Prompt
Reproduce the line that holds "Some (u32 (if" together with all the lines after it up to the end of the entries.

Task inputs
(* ===== verification/CNum.v ===== *)
(** CNum: numbers in text, as sscanf, atoi and printf of the C library on the
    target read and write them. *)

From S2P Require Import Prelude ByteStr.

Definition isspace (b : Z) : bool := (b =? 32) || ((9 <=? b) && (b <=? 13)).
Fixpoint skip_space (s : text) : text :=
  match s with b :: s' => if isspace b then skip_space s' else s | [] => [] end.

(** A sign: whether it is minus. *)
Definition sign (s : text) : bool * text :=
  match s with b :: s' => if b =? 45 then (true, s') else if b =? 43 then (false, s') else (false, s) | [] => (false, s) end.

Definition hexval (b : Z) : option Z :=
  if (48 <=? b) && (b <=? 57) then Some (b - 48)
  else if (97 <=? b) && (b <=? 102) then Some (b - 87)
  else if (65 <=? b) && (b <=? 70) then Some (b - 55)
  else None.

(** Digits of base [base], most significant first. *)
Fixpoint digits (base : Z) (s : text) (acc : Z) : Z * text :=
  match s with
  | b :: s' =>
      match hexval b with
      | Some d => if d <? base then digits base s' (acc * base + d) else (acc, s)
      | None => (acc, s)
      end
  | [] => (acc, [])
  end.
Definition is_digit (base : Z) (s : text) : bool :=
  match s with b :: _ => match hexval b with Some d => d <? base | None => false end | [] => false end.

(** "0x". *)
Definition skip_0x (s : text) : text :=
  match s with a :: b :: s' => if (a =? 48) && ((b =? 120) || (b =? 88)) then s' else s | _ => s end.

(** [%x] of [sscanf]: the number and what follows.  Like the C library of the
    target, a number of more than 64 bits counts as 2^64-1 and the result is cut
    to 32 bits. *)
Definition scan_x (s : text) : option (Z * text) :=
  let (neg, s) := sign (skip_space s) in
  let s := skip_0x s in
  if is_digit 16 s then
    let (v, s) := digits 16 s 0 in
    Some (u32 (if 18446744073709551615 <? v then 18446744073709551615 else if neg then - v else v), s)
  else None.

(** [atoi], as that library does: [strtol] cut to 32 bits. *)
Definition atoi (s : text) : Z :=
  let (neg, s) := sign (skip_space s) in
  let (v, _) := digits 10 s 0 in
  let v := if neg then Z.max (-9223372036854775808) (- v) else Z.min 9223372036854775807 v in
  (v + 2147483648) mod 4294967296 - 2147483648.

(** "%x:%x:%x:%x:%x:%x": the six numbers, or [None]. *)
Fixpoint scan_list (n : nat) (s : text) : option (list Z) :=
  match n with
  | O => Some []
  | S n' =>
      '(v, s) ← scan_x s;
      match n' with
      | O => Some [v]
      | S _ => match s with c :: s' => if c =? 58 then vs ← scan_list n' s'; Some (v :: vs) else None | [] => None end
      end
  end.

Definition hex_digit (d : Z) : Z := if d <? 10 then 48 + d else 55 + d.
(** "%02X". *)
Definition hex2 (b : Z) : text := [hex_digit (b / 16); hex_digit (b mod 16)].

Exercise solution
    Some (u32 (if 18446744073709551615 <? v then 18446744073709551615 else if neg then - v else v), s)
  else None.

(** [atoi], as that library does: [strtol] cut to 32 bits. *)
Definition atoi (s : text) : Z :=
  let (neg, s) := sign (skip_space s) in
  let (v, _) := digits 10 s 0 in
  let v := if neg then Z.max (-9223372036854775808) (- v) else Z.min 9223372036854775807 v in
  (v + 2147483648) mod 4294967296 - 2147483648.

(** "%x:%x:%x:%x:%x:%x": the six numbers, or [None]. *)
Fixpoint scan_list (n : nat) (s : text) : option (list Z) :=
  match n with
  | O => Some []
  | S n' =>
      '(v, s) ← scan_x s;
      match n' with
      | O => Some [v]
      | S _ => match s with c :: s' => if c =? 58 then vs ← scan_list n' s'; Some (v :: vs) else None | [] => None end
      end
  end.

Definition hex_digit (d : Z) : Z := if d <? 10 then 48 + d else 55 + d.
(** "%02X". *)
Definition hex2 (b : Z) : text := [hex_digit (b / 16); hex_digit (b mod 16)].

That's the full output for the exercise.